Thankfully the introduction to the book calls Marinetti and the Futurists on their fascism and mucho violence. But then Intro writer - Lesley Chamberlaine - tries to give Marinetti a pass on some of his transgressions by calling him an “…anarchist whose ideals could never have served the Fascist purpose for longer than a passing hour.” It’s true that some of Marinetti’s artistic propositions are hilarious in their dynamism and absurdity, but are we laughing with him? As far as I know he declared himself for Fascism, not anarchism. Chamberlaine doesn’t need to rescue Marinetti before we’re allowed to examine his output in all its compromised glory.
The dinner that stopped a suicide is hilarious - a suicidal Futurist hornily devouring a woman made of food that his caring Futurist buddies have concocted.
After a few recipes, the cookbook heads into its treatise against pasta, which Marinetti believes makes the Italian people dull and sluggish.
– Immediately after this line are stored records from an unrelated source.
(** * DGS-python: wavelet-based digital grain size analysis

    A shallow embedding of [dgs_wav_p.py] and the properties its
    specification states about it.

    Conventions of the embedding.
    - Python 2 integers are [Z]; [/] between two integers is floor division
      ([Z.div]) and [%] is [Z.modulo], as in the interpreter the program was
      written for.
    - NumPy floating-point arrays are lists of real numbers ([R]): arithmetic
      is the exact arithmetic that the floating-point operations approximate.
    - The pixels of an image are unsigned 8-bit integers where the program
      computes with them as such: integers from 0 to 255 whose sums and
      differences wrap around modulo 256.
    - Exceptions are values of an error type; a function that can raise
      returns a [result]. *)

From Stdlib Require Import ZArith List String Bool Lia.
From Stdlib Require Import QArith Qround.
From Stdlib Require Import Reals Lra R_sqrt Rpower.
From Stdlib Require Import Sorting.Sorted.
Import ListNotations.

Local Open Scope Z_scope.

(** ** Python built-ins used by the program *)

Module Py.

(** Exceptions the program raises or lets escape. *)
Inductive exn : Type :=
| ValueError (msg : string)
| IndexError
| ZeroDivisionError
| OverflowError
| IOError
| SystemExit (code : Z).

Definition result (A : Type) : Type := (exn + A)%type.

Definition ret {A} (a : A) : result A := inr a.
Definition raise {A} (e : exn) : result A := inl e.
Definition bind {A B} (c : result A) (k : A -> result B) : result B :=
  match c with
  | inl e => inl e
  | inr a => k a
  end.

(** [range(start, stop, step)] for a positive step: the loop
    [cur = start; while cur < stop: yield cur; cur += step]. *)
Fixpoint range_up (fuel : nat) (cur stop step : Z) : list Z :=
  match fuel with
  | O => []
  | S fuel' =>
      if cur <? stop then cur :: range_up fuel' (cur + step) stop step
      else []
  end.

(** [range(start, stop, step)] for a negative step. *)
Fixpoint range_down (fuel : nat) (cur stop step : Z) : list Z :=
  match fuel with
  | O => []
  | S fuel' =>
      if stop <? cur then cur :: range_down fuel' (cur + step) stop step
      else []
  end.

(** [range] raises [ValueError] on a zero step. The fuel is the distance
    between the bounds, which no run of the loop can exceed. *)
Definition range3 (start stop step : Z) : result (list Z) :=
  if step =? 0 then raise (ValueError "range() step argument must not be zero"%string)
  else if 0 <? step then ret (range_up (Z.to_nat (stop - start)) start stop step)
  else ret (range_down (Z.to_nat (start - stop)) start stop step).

(** [range(start, stop)]. *)
Definition range2 (start stop : Z) : list Z :=
  range_up (Z.to_nat (stop - start)) start stop 1.

(** [seq[i]] on a list: negative indices count from the end, anything
    outside [-len, len) raises [IndexError]. *)
Definition getitem {A} (l : list A) (i : Z) : result A :=
  let n := Z.of_nat (List.length l) in
  let j := if i <? 0 then i + n else i in
  if (0 <=? j) && (j <? n) then
    match nth_error l (Z.to_nat j) with
    | Some a => ret a
    | None => raise IndexError
    end
  else raise IndexError.

(** A list comprehension whose body can raise. *)
Fixpoint comprehension {A B} (f : A -> result B) (l : list A) : result (list B) :=
  match l with
  | [] => ret []
  | a :: l' => bind (f a) (fun b => bind (comprehension f l') (fun bs => ret (b :: bs)))
  end.

End Py.

Notation "x <- c ;; k" := (Py.bind c (fun x => k))
  (at level 61, c at next level, right associativity).

(** ** Column extraction and the parallel dispatcher *)

(** [column(matrix, i)]: [[row[i] for row in matrix]]. *)
Definition column {A} (matrix : list (list A)) (i : Z) : Py.result (list A) :=
  Py.comprehension (fun row => Py.getitem row i) matrix.

Section Dispatcher.

(** The per-column analysis [parallel_me] with its constant arguments
    applied; the dispatcher does not look inside it. *)
Variable parallel_me : list R -> list R.

(** The columns submitted by [processimage]:
    [for k in range(1, nx-1, density)]. *)
Definition sampled_columns (nx density : Z) : Py.result (list Z) :=
  Py.range3 1 (nx - 1) density.

(** [Parallel(...)(delayed(parallel_me)(column(useregion, k), ...) for k in
    range(1, nx-1, density))]: joblib returns the results in submission
    order. *)
Definition dispatch (useregion : list (list R)) (nx density : Z)
  : Py.result (list (list R)) :=
  ks <- sampled_columns nx density ;;
  Py.comprehension (fun k => A <- column useregion k ;; Py.ret (parallel_me A)) ks.

End Dispatcher.

(** ** Parameter validation of the 2D Savitzky-Golay filter *)

(** [n_terms = (order + 1) * (order + 2) / 2.0]: a true division, hence a
    rational. *)
Definition n_terms (order : Z) : Q :=
  (inject_Z ((order + 1) * (order + 2)) / inject_Z 2)%Q.

(** The two guards at the head of [sgolay2d], in the order of the source;
    [window_size ** 2 < n_terms] compares an integer with a float. *)
Definition sgolay2d_guards (window_size order : Z) : Py.result unit :=
  if window_size mod 2 =? 0 then
    Py.raise (Py.ValueError "window_size must be odd"%string)
  else
    match (inject_Z (window_size ^ 2) ?= n_terms order)%Q with
    | Lt => Py.raise (Py.ValueError "order is too high for the window size"%string)
    | _ => Py.ret tt
    end.

(** ** The batch driver *)

Section Batch.

(** A decoded image and the six values [processimage] returns. *)
Variables image stats : Type.

(** [Image.open(item).convert("L")], which raises [IOError] for a file that
    cannot be opened or decoded. *)
Variable Image_open : string -> Py.result image.

(** Everything [processimage] does after the image is open (from
    [cropcentral] to the [return]).  It can raise: the line
    [mult = 6*int(float(100*(1/np.std(region.flatten()))))], for one, is
    outside every [try], and on an image of constant intensity the standard
    deviation is 0 and [int] of the infinite quotient raises
    [OverflowError]. *)
Variable analyse : image -> Py.result stats.

(** [writeout(item, sz, pdf, mnsz, srt, sk, kurt, resolution)], which raises
    when a result file cannot be written. *)
Variable writeout : string -> stats -> Py.result unit.

(** [try: im = Image.open(item).convert("L")
     except IOError: print 'cannot open', item; sys.exit(2)]:
    only [IOError] is caught. *)
Definition processimage_open (item : string) : Py.result image :=
  match Image_open item with
  | inl Py.IOError => Py.raise (Py.SystemExit 2)
  | r => r
  end.

Definition processimage (item : string) : Py.result stats :=
  im <- processimage_open item ;;
  analyse im.

(** The body of the loops of the main program:
    [sz, pdf, mnsz, srt, sk, kurt = processimage(item, ...);
     writeout(item, sz, pdf, mnsz, srt, sk, kurt, resolution)]. *)
Definition process_item (item : string) : Py.result stats :=
  r <- processimage item ;;
  _ <- writeout item r ;;
  Py.ret r.

(** What the main program has done so far: the counter of analysed images
    and the files for which [writeout] has returned, oldest first. *)
Record run_state : Type := mk_run_state {
  count : Z;
  written : list (string * stats)
}.

(** How a run ends: the loops run to completion, or an exception leaves
    the program; either way the results already written stay written. *)
Inductive outcome : Type :=
| Completed (st : run_state)
| Terminated (e : Py.exn) (st : run_state).

(** [for item in files: ... = processimage(item, ...); writeout(item, ...);
    count = count+1].  Nothing in the main program catches an exception. *)
Fixpoint process_files (files : list string) (st : run_state) : outcome :=
  match files with
  | [] => Completed st
  | item :: rest =>
      match process_item item with
      | inl e => Terminated e st
      | inr r =>
          process_files rest
            (mk_run_state (count st + 1) (written st ++ [(item, r)]))
      end
  end.

(** The nine blocks [if filesN: for item in filesN: ...], one per file
    extension, in sequence. *)
Fixpoint process_groups (groups : list (list string)) (st : run_state) : outcome :=
  match groups with
  | [] => Completed st
  | files :: more =>
      match process_files files st with
      | Completed st' => process_groups more st'
      | Terminated e st' => Terminated e st'
      end
  end.

Definition main (groups : list (list string)) : outcome :=
  process_groups groups (mk_run_state 0 []).

End Batch.

Arguments count {stats} _.
Arguments written {stats} _.
Arguments Completed {stats} _.
Arguments Terminated {stats} _ _.

(** ** NumPy operations on real arrays *)

Module Np.

Local Open Scope R_scope.

(** [np.sum] of a one-dimensional array. *)
Definition sum (a : list R) : R := fold_right Rplus 0 a.

(** The built-in [sum]: a left-to-right accumulation from [0]. *)
Definition py_sum (a : list R) : R := fold_left Rplus a 0.

(** [a * b], [a / s] and [a * s] on arrays.  The program multiplies
    arrays of one length only. *)
Definition mul (a b : list R) : list R :=
  map (fun p => fst p * snd p) (combine a b).

Definition div_scalar (a : list R) (s : R) : list R :=
  map (fun x => x / s) a.

Definition mul_scalar (a : list R) (s : R) : list R :=
  map (fun x => x * s) a.

Definition mean (a : list R) : R := sum a / INR (List.length a).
P 42 – ‘The Duke of Bovino, Mayor of Naples, in response […] declares that ‘ the Angels in Paradise eat nothing but vermicelli with tomato sauce’, consecrating the unappetising monotony of paradise and of the life of the Angels.’
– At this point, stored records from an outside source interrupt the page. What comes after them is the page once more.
Lemma motionPlanInternal_never_panics_witness :
  collaborators_never_panic (C := ScenarioX.collaborators_safe) /\
  fst (motionPlanInternal (C := ScenarioX.collaborators_safe)
         [Scenario.goal_arm; Scenario.goal_arm] Scenario.arm Scenario.seedMap0
         Scenario.arm_system None [Scenario.cfg1; Scenario.cfg2] [])
    <> Panic.
Proof.
  assert (H : collaborators_never_panic (C := ScenarioX.collaborators_safe)).
  { repeat split; intros; simpl; try discriminate.
    match goal with |- context [match ?l with _ => _ end] => destruct l end;
      discriminate. }
  split; [exact H|].
  apply (motionPlanInternal_never_panics (C := ScenarioX.collaborators_safe)
           [Scenario.goal_arm; Scenario.goal_arm] Scenario.arm Scenario.seedMap0
           Scenario.arm_system None [Scenario.cfg1; Scenario.cfg2] H).
Defined.
(** C5. [add_relay] returns; the url is then registered, to a relay object
    that did not exist before and carries the given policy; [connect] has
    been called on that object exactly once, as a first connection; no
    [close] is called, and the relay that was registered under the url
    before, if any, is another object that the call leaves untouched; the
    other urls are registered as before. *)
Theorem add_relay_spec (u : string) (p : RelayPolicy) (ssl : option json)
    (proxy : option RelayProxyConnectionConfig) (s : State) :
  wf s ->
  exists s' delta,
    add_relay u p ssl proxy s = (Ok tt, s')
    /\ dict_get u (relays (self s')) = Some (next_oid s)
    /\ policy (objects s' (next_oid s)) = p
    /\ subscriptions (objects s' (next_oid s)) = []
    /\ connects_on (next_oid s) (history s') = [false]
    /\ history s' = history s ++ delta
    /\ closed_in delta = []
    /\ (forall old,
          dict_get u (relays (self s)) = Some old ->
          old <> next_oid s
          /\ objects s' old = objects s old
          /\ calls_on old delta = [])
    /\ (forall u', u' <> u ->
          dict_get u' (relays (self s')) = dict_get u' (relays (self s))).
Proof.
  intros (Hk & Hv & Hlt & Hh).
  destruct (add_relay_run u p ssl proxy s)
    as (s' & up & Hrun & Hself & Hnext & Hhist & Hnew & Hoth).
  exists s', [LockAcquire; Connect (next_oid s) false; LockRelease].
  split; [exact Hrun|]. rewrite Hself, Hnew. simpl.
  split; [apply dict_get_set_eq|]. split; [done|]. split; [done|].
  assert (forall o,
            calls_on o [LockAcquire; Connect (next_oid s) false; LockRelease]
            = if decide (o = next_oid s)
              then [Connect (next_oid s) false] else []) as Hdelta.
  { intros o. apply (calls_on_section_own o (next_oid s) [_]).
    by repeat constructor. }
  split.
  { unfold connects_on. rewrite Hhist, calls_on_app.
    rewrite calls_on_unallocated by done.
    by rewrite Hdelta, decide_True. }
  split; [done|]. split; [done|]. split.
  - intros old Hold%dict_get_Some_value.
    rewrite Forall_forall in Hlt. apply Hlt in Hold.
    assert (old <> next_oid s) as Hne by lia.
    split; [done|]. split; [by apply Hoth|].
    by rewrite Hdelta, decide_False.
  - intros u' Hne. by apply dict_get_set_ne.
Qed.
Marinetti gets jingoistic in his Manifesto Against Xenomania which might’ve read as tongue-in-cheek provocative if the Italians hadn’t joined the Nazis a few years later.
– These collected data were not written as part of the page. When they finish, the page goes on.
Lemma playOneShot_motionHistory c fadeDuration s :
  Manager.motionHistory (Manager.playOneShot c fadeDuration s) = Manager.motionHistory s.
Proof.
  unfold Manager.playOneShot. destruct (Manager.mixer s) as [m|] eqn:Hm; [|reflexivity].
  set (s0 := Manager.act _ _ s).
  assert (H0 : Manager.motionHistory s0 = Manager.motionHistory s) by apply act_motionHistory.
  destruct (Manager.mixer s0) as [m0|]; [|exact H0].
  destruct (Mixer.clipAction c m0) as [a m1].
  destruct s0. simpl in *.
  unfold Manager.act; simpl. destruct activeLoopAction; simpl; exact H0.
Qed.

Lemma resetToIdle_motionHistory s :
  Manager.motionHistory (Manager.resetToIdle s) = Manager.motionHistory s.
Proof.
  unfold Manager.resetToIdle. destruct (Manager.mixer s); [|reflexivity].
  set (s1 := Manager.setShotSlot None _).
  assert (H1 : Manager.motionHistory s1 = Manager.motionHistory s).
  { subst s1.
    transitivity (Manager.motionHistory
                    (Manager.act (Manager.activeShotAction
                                    (Manager.act (Manager.activeLoopAction s) (Mixer.fadeOut 0.5) s))
                                 (Mixer.fadeOut 0.3)
                                 (Manager.act (Manager.activeLoopAction s) (Mixer.fadeOut 0.5) s))).
    - destruct (Manager.act _ _ (Manager.act _ _ s)); reflexivity.
    - rewrite !act_motionHistory. reflexivity. }
  destruct (Manager.fallbackIdleAction s1) as [f|]; [|exact H1].
  transitivity (Manager.motionHistory
                  (Manager.act (Some f)
                     (fun a => Mixer.play (Mixer.fadeIn 0.5 (Mixer.reset a))) s1)).
  - destruct (Manager.act _ _ s1); reflexivity.
  - rewrite act_motionHistory. exact H1.
Qed.

(** A call of [playMotionWithFallback] records at most one play, of the
    motion asked for, under the group the library gives it. *)
Lemma playMotionWithFallback_motionHistory motionId s :
  let s' := snd (Manager.playMotionWithFallback library loadVRMAFile loadFBX motionId s) in
  Manager.motionHistory s' = Manager.motionHistory s
  \/ exists d, Manager.findDef library motionId = Some d
               /\ Manager.motionHistory s'
                  = History.record motionId (Motion.altGroup d) (Manager.motionHistory s).
Proof.
  unfold Manager.playMotionWithFallback, Manager.playMotion.
  destruct (Manager.mixer s); [|left; reflexivity].
  pose proof (loadMotion_motionHistory motionId s) as Hl.
  destruct (Manager.loadMotion _ _ _ motionId s) as [[c|] s1]; simpl in Hl;
    [|left; exact Hl].
  destruct (Manager.findDef library motionId) as [d|].
  - right. exists d. split; [reflexivity|].
    destruct (Motion.playMode d); simpl;
      rewrite ?playLoop_motionHistory, ?playOneShot_motionHistory;
      destruct s1; simpl in *; rewrite Hl; reflexivity.
  - left. simpl. rewrite playOneShot_motionHistory. exact Hl.
Qed.

Lemma findDef_In motionId d :
  Manager.findDef library motionId = Some d -> In d library /\ Motion.id d = motionId.
Proof.
  unfold Manager.findDef. intros Hf. apply find_some in Hf.
  destruct Hf as [Hin Heq]. apply String.eqb_eq in Heq. auto.
Qed.

End SelectionFacts.

Lemma drawLoop_In r pool weights m :
  History.drawLoop r pool weights = Some m -> In m pool.
Proof.
  revert r weights. induction pool as [|x pool IH]; intros r [|w weights]; simpl; try discriminate.
  destruct (Qle_bool (r - w) 0).
  - intros Hm; injection Hm as <-. left; reflexivity.
  - intros Hm. right. eapply IH. exact Hm.
Qed.

Lemma last_In {A} (l : list A) (x : A) : last l = Some x -> In x l.
Proof.
  intros Hl. apply last_Some in Hl. destruct Hl as [l' ->].
  apply in_or_app. right. left. reflexivity.
Qed.

(** The clip picked has fewer than 2 recent plays unless every candidate
    has 2 or more. *)
Lemma pickWithRotation_rotation h candidates prefer random m :
  History.pickWithRotation h candidates prefer random = Some m ->
  In m candidates
  /\ ((History.recentCount h (Motion.id m) < 2)%nat \/ allUsedTwice h candidates).
Proof.
  unfold History.pickWithRotation. destruct candidates as [|c0 cs]; [discriminate|].
  set (cands := c0 :: cs). intros Hpick.
  assert (Hin : In m (History.poolOf h cands)).
  { destruct (History.drawLoop _ _ _) as [m'|] eqn:Hd.
    - injection Hpick as <-. eapply drawLoop_In. exact Hd.
    - apply last_In. exact Hpick. }
  clear Hpick. unfold History.poolOf, History.eligibleOf in Hin.
  destruct (List.filter _ cands) as [|e l] eqn:Hf.
  - split; [exact Hin|]. right. intros c Hc.
    destruct (Nat.ltb_spec (History.recentCount h (Motion.id c)) History.MAX_SAME_MOTION_USES)
      as [Hlt|Hge]; [|exact Hge].
    assert (Hcin : In c (List.filter
                           (fun m => Nat.ltb (History.recentCount h (Motion.id m))
                                             History.MAX_SAME_MOTION_USES) cands)).
    { apply List.filter_In. split; [exact Hc|]. apply Nat.ltb_lt. exact Hlt. }
    rewrite Hf in Hcin. destruct Hcin.
  - rewrite <- Hf in Hin. apply List.filter_In in Hin. destruct Hin as [Hin Hlt].
    split; [exact Hin|]. left. apply Nat.ltb_lt in Hlt. exact Hlt.
Qed.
P67, ‘…we may even prepare mankind for the not too distant possibility of broadcasting nourishing waves over the radio’ – Fillìa
P83, ‘Look, my dear friend, in being late even you are passéists; I thought the Futurists, if only to do something new, would have started early but instead there’s the usual boring wait just like at all the banquets in the bourgeois world.’
He looks at me and smiles ironically, ‘To eat in the future… what’s more Futurist than that?’ – Libani
As dodgy as Marinetti and co. can be, you can’t deny the originality of many of their propositions. I’m always telling my art students that much of the cool avant-garde shit credited to pacificist Dada was actually invented by the Fascist Futurists, we just try and nullify these arseholes. And it’s not just Dada ‘inventions,’ here Marinetti’s recipes predate the ‘event scores’ credited to the 1960s Neo-Dada of Fluxus:
P102, ‘RAW MEAT TORN BY TRUMPET BLASTS: cut a perfect cube of beef. Pass an electric current through it, then marinate it for twenty-four hours in a mixture of rum, cognac and white vermouth. Remove it from the mixture and serve on a bed of red pepper, black pepper and snow. Each mouthful is to be chewed carefully for one minute, and each mouthful is divided from the next by vehement blasts on the trumpet blown by the eater himself.
When it is time for the Peralzarsi; the soldiers are served plates of ripe persimmons, pomegranates and blood oranges. While these disappear into their mouths, some very sweet perfumes of roses, jasmine, honeysuckle and acacia flowers will be sprayed around the room, the nostalgic and decadent sweetness of which will be roughly rejected by the soldiers who rush like lightening to put their gas masks on.
The moment they are about to leave they swallow the Throat-Explosion, a solid liquid consisting of a pellet of Parmesan cheese steeped in Marsala.’
P106, ‘..Duelling with that whistle is the long, sharp wail of a violin note escaping from the room on the right belonging to the peasant woman’s convalescent son.
Then, silence for a moment. Then, two minutes of chick peas in oil and vinegar. Then, seven capers. Then twenty-five liqueur cherries. Then twelve fried potato chips. Then a silence of a quarter of an hour during which the mouths continue to chew the vacuum. Then, a sip of Barolo wine held in the mouth for one minute. Then a roast quail for each of the guests to look at and inhale deeply the smell of without eating. Then four long handshakes to the peasant woman cook and off they all go into the darkness-wind-rain of the forest.’